Une
belle maison enfouie dans la nature, un couple
Stefan et Anna, leur fils Robert un adolescent
assidu devant son piano répétant un morceau pour
sa prochaine audition, un chien appelé Schumann,
révélant le goût prononcé de cette famille
bourgeoise pour l’art et la musique classique :
quel beau tableau, quel bel équilibre que
l’arrivée inattendue d’un tiers va sérieusement
et durablement ébranler.
C’est
le jeune Paul, fils de la sœur de Stefan,
traumatisé par le suicide récent de son père,
qui débarque à l’improviste chez son oncle,
histoire de distraire quelque temps son ennui et
son chagrin en intégrant le cercle harmonieux et
protecteur de la famille de Stefan.
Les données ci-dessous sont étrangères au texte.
Definition set_attached (n : Net) (a : SocketAddr) (f : Z → Z) : Net :=
  match n_tunnels n !! a with
  | Some t => n <| n_tunnels := <[a := t <| t_attached := f (t_attached t) |>]> (n_tunnels n) |>
  | None => n
  end.

(** [Tunnels::attach], whether there is such a tunnel; and the end of the connection. *)
Definition attach (n : Net) (a : SocketAddr) : Net * bool :=
  match peer n a with Some _ => (set_attached n a (λ c, c + 1), true) | None => (n, false) end.
Definition detach (n : Net) (a : SocketAddr) : Net := set_attached n a (λ c, saturating_sub_u64 c 1).

Definition origin (n : Net) (a : SocketAddr) : option Admission.IpAddr := t_origin <$> peer n a.

Definition send_down (n : Net) (t : Transmit) : Net :=
  match peer n (destination t) with
  | None => n
  | Some p => n <| n_tunnels := <[destination t := p <| t_down := lane_send (t_down p) (segments t) |>]> (n_tunnels n) |>
  end.

Definition try_send (n : Net) (t : Transmit) : Net :=
  if is_tunnel (destination t) then send_down n t else n <| n_udp := n_udp n ++ [t] |>.

(** A datagram over UDP that claims a tunnel's address is emptied. *)
Definition drop_spoofed (received : list Received) : list Received :=
  (λ r : Received, if is_tunnel r.1 then (r.1, []) else r) <$> received.

(** [MuxSocket::poll_recv]; [udp] is what the UDP socket would say. *)
Definition udp_says {E} (udp : Poll (result (list Received) E)) : Poll (result (list Received) E) :=
  match udp with Ready (Ok received) => Ready (Ok (drop_spoofed received)) | _ => udp end.

Definition poll_recv {E} (n : Net) (udp : Poll (result (list Received) E)) (bufs : list nat) (metas : nat) :
    Net * Poll (result (list Received) E) :=
  let from_tunnels := fill (λ r : Received, r) (n_inbound n) bufs metas in
  let drained := n <| n_inbound := from_tunnels.2 |> <| n_first := negb (n_first n) |> in
  let untouched := n <| n_first := negb (n_first n) |> in
  if n_first n then
    match from_tunnels.1 with Ready received => (drained, Ready (Ok received)) | Pending => (drained, udp_says udp) end
  else
    match udp with
    | Pending => (drained, match from_tunnels.1 with Ready received => Ready (Ok received) | Pending => Pending end)
    | _ => (untouched, udp_says udp)
    end.

Definition heard {E} (p : Poll (result (list Received) E)) : list Received := match p with Ready (Ok received) => received | _ => [] end.

(** [unused]: whether a tunnel has carried nothing for its grace, from what it sees of
    the count of connections. *)
Inductive Unused := InUse | Since (t : Instant) | UnusedOver.

Definition watch_unused (grace : Duration) (u : Unused) (now : Instant) (attached : Z) : Unused :=
  match u with
  | InUse => if attached =? 0 then Since now else InUse
  | Since t => if 0 <? attached then InUse else if t + grace <=? now then UnusedOver else u
  | UnusedOver => UnusedOver
  end.

(** ** The player's socket *)
Definition client_send (t : Tunnel) (tr : Transmit) : Tunnel := t <| t_up := lane_send (t_up t) (segments tr) |>.

Definition client_poll (t : Tunnel) (a : SocketAddr) (bufs : list nat) (metas : nat) : Tunnel * Poll (list Received) :=
  let '(p, inbox) := fill (λ d, (a, d)) (t_inbox t) bufs metas in
  (t <| t_inbox := inbox |> <| t_heard := t_heard t ++ (match p with Ready l => l.*2 | Pending => [] end) |>, p).

(** * Everything together

    [smallest]: no buffer QUIC offers is smaller. *)
Section net.
Context {E : Type} (smallest : nat).

Definition with_tunnel (n : Net) (a : SocketAddr) (t : Tunnel) : Net := n <| n_tunnels := <[a := t]> (n_tunnels n) |>.

(** A turn of a task of one tunnel: the server's while the tunnel is open, the player's
    at any time. *)
Inductive lane_step : Tunnel → Tunnel → Prop :=
  | up_send t tr : lane_step t (client_send t tr)
  | up_write t ok : lane_step t (t <| t_up := write_datagrams (t_up t) ok |>)
  | up_noise t m : m = MPing ∨ m = MPong ∨ m = MClose → lane_step t (t <| t_up := (t_up t) <| l_wire := l_wire (t_up t) ++ [m] |> |>)
  | up_read t now : t_open t = true → lane_step t (t <| t_up := read_message (t_up t) now |>)
  | up_stop t : t_open t = true → lane_step t (t <| t_up := stop_reading (t_up t) |>)
  | down_write t ok : t_open t = true → lane_step t (t <| t_down := write_datagrams (t_down t) ok |>)
  | down_noise t m : m = MPing ∨ m = MPong ∨ m = MClose → lane_step t (t <| t_down := (t_down t) <| l_wire := l_wire (t_down t) ++ [m] |> |>)
  | down_read t now : lane_step t (t <| t_down := read_message (t_down t) now |>)
  | down_stop t : lane_step t (t <| t_down := stop_reading (t_down t) |>)
  | down_deliver t : lane_step t (t <| t_down := (deliver (t_down t) (λ d, d) (t_inbox t) QUEUE).1 |>
                                    <| t_inbox := (deliver (t_down t) (λ d, d) (t_inbox t) QUEUE).2 |>)
  | down_poll t a bufs metas : Forall (λ buf, smallest ≤ buf)%nat bufs → lane_step t (client_poll t a bufs metas).1.

Inductive tn_step : Net → Net → Prop :=
  | tn_open n from now : tn_step n (open n from now)
  | tn_close n a : tn_step n (close n a)
  | tn_attach n a : tn_step n (attach n a).1
  | tn_detach n a : tn_step n (detach n a)
  | tn_lane n a t t' : n_tunnels n !! a = Some t → lane_step t t' → tn_step n (with_tunnel n a t')
  | tn_deliver n a t : peer n a = Some t →
      tn_step n ((with_tunnel n a (t <| t_up := (deliver (t_up t) (pair a) (n_inbound n) INBOUND).1 |>))
                   <| n_inbound := (deliver (t_up t) (pair a) (n_inbound n) INBOUND).2 |>)
  | tn_send n tr : tn_step n (try_send n tr)
  | tn_poll n (udp : Poll (result (list Received) E)) bufs metas : Forall (λ buf, smallest ≤ buf)%nat bufs →
      tn_step n ((poll_recv n udp bufs metas).1 <| n_heard := n_heard n ++ heard (poll_recv n udp bufs metas).2 |>).
End net.

(** What is under way in a lane, oldest first. *)
Definition binaries (wire : list Message) : list Datagram := omap (λ m, match m with MBinary d => Some d | _ => None end) wire.
Definition in_lane (l : Lane) : list Datagram := option_list (l_holding l) ++ binaries (l_wire l) ++ l_queue l.

(** What came, or waits, from one address. *)
Definition from_addr (a : SocketAddr) (rs : list Received) : list Datagram :=
  omap (λ r : Received, if bool_decide (r.1 = a) && negb (bool_decide (r.2 = [])) then Some r.2 else None) rs.

Arguments from_addr : simpl never.

(** * One direction keeps the order *)

(** Of what a lane accepted, a part was taken at its end, [waiting] is queued there, and
    the rest is under way, or lost when the lane broke; [got] is what was taken, except
    what no buffer held. *)
Definition passed (fits : nat) (got waiting : list Datagram) (l : Lane) : Prop :=
  Forall (λ d, d ≠ []) (l_accepted l) ∧
  ∃ taken rest, l_accepted l = taken ++ waiting ++ rest ∧ got `sublist_of` taken ∧
    (Forall (λ d, length d ≤ fits)%nat (l_accepted l) → got = taken) ∧ (l_reading l = true → rest = in_lane l).

Lemma binaries_app w1 w2 : binaries (w1 ++ w2) = binaries w1 ++ binaries w2.
Proof. apply omap_app. Qed.

Section lanes.
Context (fits : nat) (got waiting : list Datagram).

Lemma passed_new now : passed fits [] [] (Lane_new now).
Proof. split; [constructor|]. exists [], []. done. Qed.

(** A change of the lane that neither accepts nor delivers. *)
Lemma passed_same l l' : l_accepted l' = l_accepted l → (l_reading l' = true → l_reading l = true ∧ in_lane l' = in_lane l) →
  passed fits got waiting l → passed fits got waiting l'.
Proof.
  intros Ea Hr (Hn & taken & rest & H1 & H2 & H3 & H4). split; [by rewrite Ea|]. exists taken, rest. rewrite Ea.
  split; [done|]. split; [done|]. split; [done|]. intros [Hl ->]%Hr. auto.
Qed.

Lemma passed_offer l d : d ≠ [] → passed fits got waiting l → passed fits got waiting (offer l d).
Proof.
  intros Hd (Hn & taken & rest & H1 & H2 & H3 & H4). unfold offer. destruct (_ && _); [|by split; [|exists taken, rest]].
  split; [by apply Forall_app; split; [|constructor]|]. exists taken, (rest ++ [d]). cbn.
  split; [by rewrite H1, <- !app_assoc|]. split; [done|]. split; [intros Hf; apply H3; by apply Forall_app in Hf as [? _]|].
  intros Hr. rewrite (H4 Hr). unfold in_lane. cbn. by rewrite !app_assoc.
Qed.

Lemma passed_send l ds : Forall (λ d, d ≠ []) ds → passed fits got waiting l → passed fits got waiting (lane_send l ds).
Proof.
  revert l. induction ds as [|d ds IH]; intros l Hds H; [done|]. apply Forall_cons_1 in Hds as [Hd Hds]. by apply IH, passed_offer.
Qed.

Lemma passed_write l ok : passed fits got waiting l → passed fits got waiting (write_datagrams l ok).
Proof.
  unfold write_datagrams. destruct (negb (l_writing l)); [done|]. destruct (l_queue l) as [|d queue] eqn:Eq; [done|]. destruct ok.
  - apply passed_same; [done|]. cbn. intros Hr. split; [done|]. unfold in_lane. cbn. rewrite binaries_app, Eq. cbn. by rewrite <- !app_assoc.
  - apply passed_same; [done|]. cbn. done.
Qed.

Lemma passed_noise l m : m = MPing ∨ m = MPong ∨ m = MClose → passed fits got waiting l → passed fits got waiting (l <| l_wire := l_wire l ++ [m] |>).
Proof.
  intros Hm. apply passed_same; [done|]. intros Hr. split; [done|]. unfold in_lane. cbn. rewrite binaries_app.
  destruct Hm as [-> | [-> | ->]]; cbn; by rewrite app_nil_r.
Qed.

Lemma passed_read l now : passed fits got waiting l → passed fits got waiting (read_message l now).
Proof.
  unfold read_message. destruct (l_wire l) as [|m wire] eqn:Ew; [done|]. destruct (l_reading l) eqn:Er; cbn [negb orb]; [|done].
  case_bool_decide as Hh; [done|]. assert (l_holding l = None) as En by (destruct (l_holding l); [by destruct Hh; eexists | done]).
  destruct (_ <? _); [by apply passed_same|].
  destruct m as [d| | | | |]; try (apply passed_same; [done|]; cbn; intros Hr; (split; [done|]); unfold in_lane; cbn; by rewrite En, Ew);
    try by apply passed_same.
  destruct (_ <? _)%nat; [by apply passed_same|]. apply passed_same; [done|]. cbn. intros Hr. split; [done|].
  unfold in_lane. cbn. by rewrite En, Ew.
Qed.

Lemma passed_stop l : passed fits got waiting l → passed fits got waiting (stop_reading l).
Proof. by apply passed_same. Qed.

(** What is delivered waits at the end. *)
Lemma passed_deliver {T} l (wrap : Datagram → T) queue capacity : passed fits got waiting l →
  let '(l', queue') := deliver l wrap queue capacity in
  (queue' = queue ∧ passed fits got waiting l') ∨
  (∃ d, queue' = queue ++ [wrap d] ∧ d ≠ [] ∧ passed fits got (waiting ++ [d]) l').
Proof.
  intros (Hn & taken & rest & H1 & H2 & H3 & H4). unfold deliver. destruct (l_holding l) as [d|] eqn:Eh; [|left; by split; [|split; [|exists taken, rest]]].
  destruct (l_reading l) eqn:Er; cbn [andb]; [|left; by split; [|split; [|exists taken, rest; split; [|split; [|split; [|rewrite Er]]]]]].
  destruct (_ <? _)%nat; [right | left; by split; [|split; [|exists taken, rest; split; [|split; [|split; [|intros _; apply H4]]]]]].
  specialize (H4 eq_refl). unfold in_lane in H4. rewrite Eh in H4. cbn in H4. exists d. split; [done|].
  assert (d ≠ []) as Hd by (rewrite Forall_forall in Hn; apply Hn, list_elem_of_In; rewrite H1, H4; rewrite !elem_of_app, elem_of_cons; tauto).
  split; [done|]. split; [done|]. exists taken, (binaries (l_wire l) ++ l_queue l). cbn. rewrite H1, H4, <- !app_assoc.
  split; [done|]. split; [done|]. split; [intros Hf; apply H3; by rewrite H1, H4|]. done.
Qed.

(** What is taken from the end leaves its queue. *)
Lemma passed_take l more taken' waiting' : waiting = taken' ++ waiting' → more `sublist_of` taken' →
  (Forall (λ d, length d ≤ fits)%nat (l_accepted l) → more = taken') →
  passed fits got waiting l → passed fits (got ++ more) waiting' l.
Proof.
  intros Ew Hm Hf (Hn & taken & rest & H1 & H2 & H3 & H4). split; [done|]. exists (taken ++ taken'), rest.
  split; [by rewrite H1, Ew, <- !app_assoc|]. split; [by apply sublist_app|]. split; [|done].
  intros Hall. by rewrite (H3 Hall), (Hf Hall).
Qed.
End lanes.

(** * The queue into the buffers *)
Lemma fill_loop_spec {T} (open : T → Received) (smallest : nat) queue bufs :
  let '(filled, queue') := fill_loop open queue bufs in
  ∃ p, queue = p ++ queue' ∧ filled `sublist_of` (open <$> p) ∧
    ∀ (g : Received → option Datagram), (∀ i, i ∈ queue → is_Some (g (open i)) → length (open i).2 ≤ smallest)%nat →
      Forall (λ buf, smallest ≤ buf)%nat bufs → omap g filled = omap g (open <$> p).
Proof.
  revert bufs. induction queue as [|item queue IH]; intros [|buf bufs]; cbn [fill_loop]; [by exists []..|].
  destruct (Nat.ltb_spec buf (length (open item).2)) as [Hlt|Hge].
  - specialize (IH (buf :: bufs)). destruct (fill_loop open queue (buf :: bufs)) as [filled queue']. destruct IH as (p & -> & H2 & H3).
    exists (item :: p). split; [done|]. split; [by constructor|]. intros g Hg Hb. rewrite (H3 g (λ i Hi, Hg i (list_elem_of_further _ _ _ Hi)) Hb).
    cbn. destruct (g (open item)) eqn:Eg; [|done]. exfalso. assert (length (open item).2 ≤ smallest)%nat by (apply Hg; [by left | by eexists]).
    apply Forall_cons_1 in Hb as [Hb _]. lia.
  - specialize (IH bufs). destruct (fill_loop open queue bufs) as [filled queue']. destruct IH as (p & -> & H2 & H3).
    exists (item :: p). split; [done|]. split; [by constructor|]. intros g Hg Hb. apply Forall_cons_1 in Hb as [_ Hb]. cbn.
    by rewrite (H3 g (λ i Hi, Hg i (list_elem_of_further _ _ _ Hi)) Hb).
Qed.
Celui-ci appelé
à Madrid pour ses affaires, la jolie Anna se
retrouve seule avec Robert et Paul. Alors que le
jeune pianiste noie sa peur de l’échec et fuit
l’autorité maternelle dans l’alcool
clandestin, Paul décide de rénover la piscine désaffectée,
lui attirant les bonnes grâces de sa tante, de
moins en moins réticente à sa présence.
Le
déroulement jusqu’au drame final – mineur,
mais symbolique – est assez prévisible mais
cette prévisibilité, qui connaît parfois des démentis,
n’est absolument pas un obstacle. La grande
force de ce premier film, qui plus est film de fin
d’études tourné en vingt-trois jours, réside
en sa maîtrise parfaite, sa tension palpable et
croissante qui transforment un séjour à priori
anodin en un jeu de massacre assaisonné au
vitriol. Matthias Luthardt dissèque avec
une précision d’entomologiste ce microcosme
apparemment soudé et donc séduisant que
l’innocent et charnel Paul fait voler en éclats,
sans prémonition avérée. Le désir de vengeance
naît des événements intervenus chez son oncle,
et non d’une quelconque jalousie motivée par la
différence de classe sociale ou d’un
ressentiment consécutif au suicide de son père.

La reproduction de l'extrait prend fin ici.